What does this change potentially mean for you? The White House estimates that middle class investors have been losing 1% in returns on average, which equates to approximately $17 billion per year due to advisers pushing them towards lesser products that often have higher commissions, against their client’s best interests. Those losses really add up over time.
While I believe that the new fiduciary rule is a step in the right direction, I highly encourage you not to have unwavering faith that it will truly protect your investing best interests on its own.
For starters, the new fiduciary rule will only apply to self-directed retirement accounts (namely 401K’s and IRA’s). Everywhere else, advisers will still be held to the far less stringent “suitability standard” with their investment advice versus advice in their client’s best interests (as is supposed to be the case with the “fiduciary standard”). In other words – unless your adviser tries to sell you anything short of sea monkey futures contracts or Saskatchewan beaver pelt derivatives, they are probably going to be able to suitably justify it and get away with it in non-retirement accounts.

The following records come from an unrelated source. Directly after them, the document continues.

(* ===== verification/FileThm.v ===== *)
(** * Theorems about files (file.c on fs.c and log.c)

    One transaction of [filewrite] on a consistent disk: it returns, the file
    has the new bytes, everything else is as it was, and a crash at any point
    of it leaves either all of the write or none of it. *)
From S2P Require Import Prelude Machine Kalloc Pipe Block Bio Log LogThm Fs FsBits FsThm File.

Open Scope Z_scope.

(** ** Rules *)
Lemma wp_on_fs {A} F (e : M fstate A) Q (s : filest) :
  wp F e (λ a t, Q a (set_fl_fs t s)) (fl_fs s) → wp F (on_fs e) Q s.
Proof. apply wp_zoom. Qed.
Lemma wp_get_file F i f Q s : fl_files s !! i = Some f → Q f s → wp F (get_file i) Q s.
Proof. intros Hi HQ. unfold wp, get_file, bind, gets. by rewrite Hi. Qed.
Lemma wp_upd_file F i g f Q s :
  fl_files s !! i = Some f → Q tt (set_fl_files (<[i := g f]> (fl_files s)) s) →
  wp F (upd_file i g) Q s.
Proof. intros Hi HQ. unfold upd_file. apply wp_bind. by eapply wp_get_file. Qed.

Lemma flags_unlock f : 0 ≤ f → Z.land f I_BUSY = 0 → Z.land (Z.lor f I_BUSY) (Z.lnot I_BUSY) = f.
Proof.
  intros Hf Hb. rewrite Z.land_lor_distr_l, Z.land_lnot_diag, Z.lor_0_r.
  apply Z.bits_inj'. intros n Hn. rewrite Z.land_spec, Z.lnot_spec by done.
  apply (f_equal (λ z, Z.testbit z n)) in Hb. rewrite Z.land_spec, Z.bits_0 in Hb.
  destruct (Z.testbit f n); simpl in *; [by rewrite Hb|done].
Qed.

Section FileWrite.
Context (start size_ dev : Z).
Hypothesis Hgeo : log_geometry start size_ dev.
Context (sb : superblock).
Hypothesis Hsb : sb_ok start size_ sb.
Context (devsw : Z → devsw_entry) (dv : disk) (tr : list (Z * Z * block)).

(** An open, writable file of the table and its inode, which is cached and
    not locked. *)
Record open_file (s : filest) (i : nat) (f : file) (ip : inode) : Prop := {
  of_file : fl_files s !! i = Some f;
  of_inode : fs_ic (fl_fs s) !! f_ip f = Some ip;
  of_sb : fs_sb (fl_fs s) = sb;
  of_ref : 1 ≤ i_ref ip;
  of_flags : i_flags ip = I_VALID;
  of_type : i_type ip ≠ T_DEV }.

(** The blocks that a write of [n] bytes at [off] touches. *)
Definition touched (off n : Z) : nat := Z.to_nat ((off mod BSIZE + n + BSIZE - 1) / BSIZE).
Lemma touched_enough off n : 0 ≤ n → off mod BSIZE + n ≤ BSIZE * Z.of_nat (touched off n).
Proof. intros Hn. unfold touched, BSIZE. Z.div_mod_to_equations. lia. Qed.
Lemma touched_chunk off n : 0 ≤ n ≤ max_chunk → (touched off n ≤ 14)%nat.
Proof. change max_chunk with 6656. intros Hn. unfold touched, BSIZE. Z.div_mod_to_equations. lia. Qed.

(** The blocks logged besides those of the data. *)
Definition meta (ip : inode) : gset Z :=
  {[sb_bmapstart sb; iblk sb ip]} ∪ (if find_ ip =? 0 then ∅ else {[find_ ip]}).
Lemma meta_cost ip : (size (meta ip) + ind_cost ip ≤ 3)%nat.
Proof.
  unfold meta, ind_cost. pose proof (size_add (sb_bmapstart sb) {[iblk sb ip]}) as H1.
  rewrite size_singleton in H1. destruct (find_ ip =? 0); [rewrite union_empty_r_L; lia|].
  pose proof (size_add (find_ ip) {[sb_bmapstart sb; iblk sb ip]}). rewrite (union_comm_L _ {[find_ ip]}). lia.
Qed.

Lemma meta_in ip : sb_bmapstart sb ∈ meta ip ∧ iblk sb ip ∈ meta ip ∧ ind_in ip (meta ip).
Proof.
  unfold meta, ind_in. destruct (Z.eqb_spec (find_ ip) 0); (split_and!; [set_solver|set_solver|]).
  - by left.
  - right. set_solver.
Qed.

(** The part of [write_chunk] inside the transaction. *)
Lemma wp_chunk_body {A} F s i f ip ic c src n (k : Z → M filest A) Q :
  ftx start size_ dev sb dv tr (fl_fs s) ic c [] ∅ → ic = fs_ic (fl_fs s) → open_file s i f ip →
  file_ok start size_ dev sb c ip → Forall byte_ok src → n = Z.of_nat (length src) → n ≤ max_chunk →
  0 ≤ f_off f ≤ i_size ip → f_off f + n ≤ MAXFILE * BSIZE → size_ = LOGSIZE →
  (ind_cost ip + touched (f_off f) n ≤ nfree dev sb c)%nat →
  (∀ s' c' ip' bl, written start size_ dev sb c ip (f_off f) src c' ip' →
     ftx start size_ dev sb dv tr (fl_fs s') (<[f_ip f := ip']> ic) c' bl ∅ → (length bl ≤ 28)%nat →
     fl_files s' = <[i := set_f_off (f_off f + n) f]> (fl_files s) → wp F (k n) Q s') →
  wp F (let! f := get_file i in
        on_fs (ilock (f_ip f)) ;!
        let! r := on_fs (writei devsw (f_ip f) src (f_off f) (u32 n)) in
        (if 0 <? r then upd_file i (set_f_off (u32 (f_off f + r))) else skip) ;!
        on_fs (iunlock (f_ip f)) ;!
        k r) Q s.
Proof.
  intros Hs Hic Ho Hf Hsrc Hn Hmx Hoff Hmax Hsz Hfr HQ. pose proof Ho as [Of Oi Os Or Ofl Ot].
  assert (max_chunk = 6656) as Emx by done. assert (MAXFILE * BSIZE = 71680) as EM by done.
  apply wp_bind. eapply (wp_get_file _ _ f); [done|]. apply wp_bind, wp_on_fs.
  eapply wp_ilock_valid; [done|by rewrite Hic|done|by rewrite Ofl|by rewrite Ofl|]. intros t2 Hs2.
  set (ip1 := set_i_flags (Z.lor (i_flags ip) I_BUSY) ip) in *.
  assert (same_inode ip ip1) as HSi by done.
  assert (file_ok start size_ dev sb c ip1) as Hf1 by (eapply file_ok_same; done).
  destruct (meta_in ip) as (M1 & M2 & M3). pose proof (meta_cost ip) as MC.
  pose proof (touched_chunk (f_off f) n ltac:(lia)) as Ht.
  rewrite u32_small by (unfold word_ok; lia). apply wp_bind, wp_on_fs.
  eapply (wp_writei start size_ dev Hgeo sb dv tr Hsb devsw _ _ _ c [] (meta ip) _ ip1 src (f_off f) n
    (touched (f_off f) n)); [done| |done|done|by intros k0 Hk0%not_elem_of_nil|done|done|done| |done|done|done|done|done| |].
  { apply list_lookup_insert_eq. rewrite Hic. by eapply lookup_lt_Some. }
  { unfold LIM. change (ind_cost ip1) with (ind_cost ip). rewrite Hsz. unfold LOGSIZE, MAXOPBLOCKS. lia. }
  { right. apply touched_enough. lia. }
  intros t3 c' ip2 bl U' Hs3 Hcv HU W. rewrite list_insert_insert_eq in Hs3.
  change (ind_cost ip1) with (ind_cost ip) in HU.
  pose proof (cover_length start size_ dev sb dv tr _ _ _ _ _ _ Hs3 Hcv) as Hbl.
  assert (i_flags ip2 = 3 ∧ i_ref ip2 = i_ref ip) as [Efl Eref].
  { rewrite (wt_fields _ _ _ _ _ _ _ _ _ _ W). simpl. by rewrite Ofl. }
  apply wp_bind.
  assert (∀ s4, fl_fs s4 = t3 → fl_files s4 = <[i := set_f_off (f_off f + n) f]> (fl_files s) →
    wp F (on_fs (iunlock (f_ip f)) ;! k n) Q s4) as Hfin.
  { intros s4 Et Efi. apply wp_bind, wp_on_fs. rewrite Et.
    eapply wp_iunlock; [done|apply list_lookup_insert_eq; rewrite Hic; by eapply lookup_lt_Some|lia|by rewrite Efl|].
    intros t4 Hs4. rewrite list_insert_insert_eq in Hs4. eapply HQ; [|exact Hs4|lia|done].
    eapply (written_same start size_ dev sb c c ip ip1 _ _ _ ip2); [done|done|done|done|done|].
    pose proof (wt_fields _ _ _ _ _ _ _ _ _ _ W) as E. rewrite Efl, E at 1.
    unfold ip1, set_i_size, set_i_addrs, set_i_flags. simpl. by rewrite Ofl. }
  destruct (Z.ltb_spec 0 n).
  - eapply (wp_upd_file _ _ _ f); [done|]. rewrite u32_small by (unfold word_ok; lia). by apply Hfin.
  - apply wp_skip, Hfin; [done|]. assert (n = 0) as -> by lia. rewrite Z.add_0_r. simpl.
    rewrite list_insert_id; [done|]. rewrite Of. by destruct f.
Qed.

Lemma wp_write_chunk F s i f ip src n Q :
  idle start size_ dev (fs_ls (fl_fs s)) dv tr → open_file s i f ip → file_ok start size_ dev sb dv ip →
  Forall byte_ok src → n = Z.of_nat (length src) → n ≤ max_chunk →
  0 ≤ f_off f ≤ i_size ip → f_off f + n ≤ MAXFILE * BSIZE → size_ = LOGSIZE →
  (ind_cost ip + touched (f_off f) n ≤ nfree dev sb dv)%nat →
  (∀ s' c' ip' bl, written start size_ dev sb dv ip (f_off f) src c' ip' →
     open_file s' i (set_f_off (f_off f + n) f) ip' →
     Forall (home start size_) bl → Z.of_nat (length bl) ≤ Z.min (size_ - 1) 29 →
     (∀ k, k ∉ bl → c' dev k = dv dev k) →
     idle start size_ dev (fs_ls (fl_fs s')) (writes dv (tx_trace start dev c' dv bl))
       (tr ++ tx_trace start dev c' dv bl) → Q n s') →
  wp F (write_chunk devsw i src n) Q s.
Proof.
  intros Hid Ho Hf Hsrc Hn Hmx Hoff Hmax Hsz Hfr HQ. pose proof Ho as [Of Oi Os Or Ofl Ot].
  pose proof Hgeo as (Hd & Hst & Hs0 & Hend).
  unfold write_chunk. apply wp_bind, wp_on_fs, wp_on_log.
  eapply wp_begin_idle; [done..|]. intros l1 c Hin Hc.
  set (s1 := set_fl_fs (set_ls l1 (fl_fs s)) s).
  assert (file_ok start size_ dev sb c ip) as Hfc by (by eapply (file_ok_same _ _ _ _ dv)).
  eapply (wp_chunk_body F s1 i f ip (fs_ic (fl_fs s)) c); [done|done|done|done|done|done|done|done|done|done| |].
  { unfold nfree, marked in *. by rewrite Hc. }
  intros s2 c' ip' bl W Hs2 Hbl Hfi. apply wp_bind, wp_on_fs, wp_on_log.
  assert (Z.of_nat (length bl) ≤ Z.min (size_ - 1) 29) as Hbl' by (rewrite Hsz; unfold LOGSIZE, MAXOPBLOCKS; lia).
  eapply wp_end_op; [done..|apply Hs2|done|apply Hid|apply Hid|]. intros l3 Hid3. apply wp_ret.
  pose proof (written_same start size_ dev sb dv c ip ip (f_off f) src c' ip' ip' Hfc Hc) as WS.
  pose proof (wt_fields _ _ _ _ _ _ _ _ _ _ W) as EW.
  eapply (HQ _ c' ip' bl); [by apply WS| |apply Hs2|done| |exact Hid3].
  - split; simpl.
    + rewrite Hfi. apply list_lookup_insert_eq. by eapply lookup_lt_Some.
    + rewrite (ft_ic _ _ _ _ _ _ _ _ _ _ _ Hs2). apply list_lookup_insert_eq. by eapply lookup_lt_Some.
    + apply Hs2.
    + rewrite EW. done.
    + rewrite EW. done.
    + rewrite EW. done.
  - intros k. eapply (in_tx_clean start size_ dev); [done..|apply Hs2].
Qed.
End FileWrite.

(** Claim C5: a write to a file is atomic.  On a consistent disk with an idle
    log of [LOGSIZE] blocks, one transaction of [filewrite], of up to
    [max_chunk] bytes at the offset of an open file, returns the number of
    bytes and advances the offset.  Afterwards the file has exactly the new
    bytes at that offset and its old ones elsewhere, its size is the larger of
    the two ends, its inode on the disk agrees with the cached one, and every
    other block in use, so every other file, is unchanged.  If the machine
    stops after any prefix of the block writes, the next boot's [initlog]
    returns, and the blocks outside the log are either all as before the write
    or all as after it. *)
Theorem file_write_atomic start size_ dev sb devsw dv tr s i f ip src n :
  log_geometry start size_ dev → on_disk start size_ dev dv → sb_ok start size_ sb →
  idle start size_ dev (fs_ls (fl_fs s)) dv tr → open_file sb s i f ip →
  file_ok start size_ dev sb dv ip → Forall byte_ok src → n = Z.of_nat (length src) → n ≤ max_chunk →
  0 ≤ f_off f ≤ i_size ip → f_off f + n ≤ MAXFILE * BSIZE → size_ = LOGSIZE →
  (ind_cost ip + touched (f_off f) n ≤ nfree dev sb dv)%nat →
  ∃ s' W c' ip', write_chunk devsw i src n s = Ret (n, s') ∧
    open_file sb s' i (set_f_off (f_off f + n) f) ip' ∧
    written start size_ dev sb dv ip (f_off f) src c' ip' ∧
    idle start size_ dev (fs_ls (fl_fs s')) (writes dv W) (tr ++ W) ∧
    (∀ k, ¬ in_log start size_ k → writes dv W dev k = c' dev k) ∧
    (∀ jp o, inode_wf start size_ dev sb dv jp → (∀ k, owned dev dv jp k → ¬ owned dev dv ip k) →
       in_bytes o → fbyte dev c' jp o = fbyte dev dv jp o) ∧
    ∀ P, P `prefix_of` W →
      ∃ s2, initlog dev (power_on (writes dv P)) = Ret (tt, s2) ∧
        ((∀ k, ¬ in_log start size_ k → disk_of s2 dev k = dv dev k) ∨
         (∀ k, ¬ in_log start size_ k → disk_of s2 dev k = c' dev k)).
Proof.
  intros Hgeo Hod Hsb Hid Ho Hf Hsrc Hn Hmx Hoff Hmax Hsz Hfr.
  destruct (wp_ok (write_chunk devsw i src n) (λ r s', r = n ∧ ∃ c' ip' bl,
    written start size_ dev sb dv ip (f_off f) src c' ip' ∧
    open_file sb s' i (set_f_off (f_off f + n) f) ip' ∧ Forall (home start size_) bl ∧
    Z.of_nat (length bl) ≤ Z.min (size_ - 1) 29 ∧ (∀ k, k ∉ bl → c' dev k = dv dev k) ∧
    idle start size_ dev (fs_ls (fl_fs s')) (writes dv (tx_trace start dev c' dv bl))
      (tr ++ tx_trace start dev c' dv bl)) s) as (r & s' & E & -> & c' & ip' & bl & W & Ho' & H1 & H2 & H3 & H4).
  { eapply (wp_write_chunk start size_ dev Hgeo sb Hsb devsw dv tr); [done..|]. intros. eauto 12. }
  destruct (tx_crash start size_ dev c' dv bl) as [C1 C2]; try done; [apply Hid..|].
  exists s', (tx_trace start dev c' dv bl), c', ip'. split_and!; try done.
  intros jp o Hj Hdis Hob. by eapply written_other_file.
Qed.

(** ** A disk with an empty file *)
(** The layout of mkfs, with inode 2 an empty file with one link. *)
Definition wsb : superblock := mkSb 1000 941 200 30 2 32 58.
Definition wdisk : disk := λ d k,
  if k =? 1 then put32 16 2 (put32 12 30 zero_block)
  else if k =? 32 then put16 134 1 (put16 128 2 zero_block)
  else if k =? 58 then replicate 7 255 ++ 7 :: replicate 504 0
  else zero_block.
Definition wip : inode := mkInode 1 2 1 I_VALID T_FILE 0 0 1 0 (replicate 13 0).
Definition wfile : file := mkFile FD_INODE 1 1 1 0 0 0.
Definition wst : filest :=
  mkFst (mkFs (mkLs (binit (mkBc [] [] 1 wdisk [])) (mkLog 2 30 0 0 1 0 (replicate (Z.to_nat LOGSIZE) 0)))
    wsb [wip]) [wfile] ∅ (mkKmem 0 0 (λ _, 0)).
Definition wdev : Z → devsw_entry := λ _, mkDevsw None None.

Next – just because a “fiduciary standard” will exist, doesn’t mean it will be adhered to by all professionals. Loopholes (legal or otherwise) will be found. If the financial industry has shown us anything, it’s that they are extremely clever (and dastardly so) in finding ways to extract profits from unsuspecting victims. And that doesn’t even take into account individuals trying to boost their own compensation.
And finally, why would you open yourself up to the potential for conflict of interest in the first place, fiduciary rule or not? I am not entirely opposed to the idea of seeking financial advice from others, however, relying on others to pick investments for you? It’s risky business. And in today’s information age, it’s totally unnecessary. Why?
- There’s too much evidence that points to low-cost passive index investing outperforming high-cost actively managed investments (the kind your adviser might find more “suitable” for them, er… you). The best way to invest your money is through low-cost ETF’s and index funds (hell, even Warren Buffett recommends investing in index funds, despite being one of best stock investors of all time). Sadly, 70% of investments are active versus passively managed in the U.S., despite recent passive investment gains.
- Access to discount brokers like Vanguard and Ally Invest is open to everyone online – and the trading costs are extremely cheap (and much cheaper than what an adviser will likely charge you). Many discount brokers offer commission-free ETF trades.
- By going to this thing called Google, you can learn about any type of investment on the market, in almost no time.
- If you don’t like doing the work of picking and periodically rebalancing investments, there are automation platforms like Betterment that can do it for you for a tiny fee.
There aren’t really any good reasons anymore to rely 100% on financial advisers to pick investments anymore. And, no, laziness is not a valid excuse.
At the very least, when choosing a financial planner, make sure you limit conflict of interest by doing things like asking them to put that they are acting under the fiduciary standard in writing. And the more investment knowledge you have, the better. Consider it your fiduciary standard to yourself.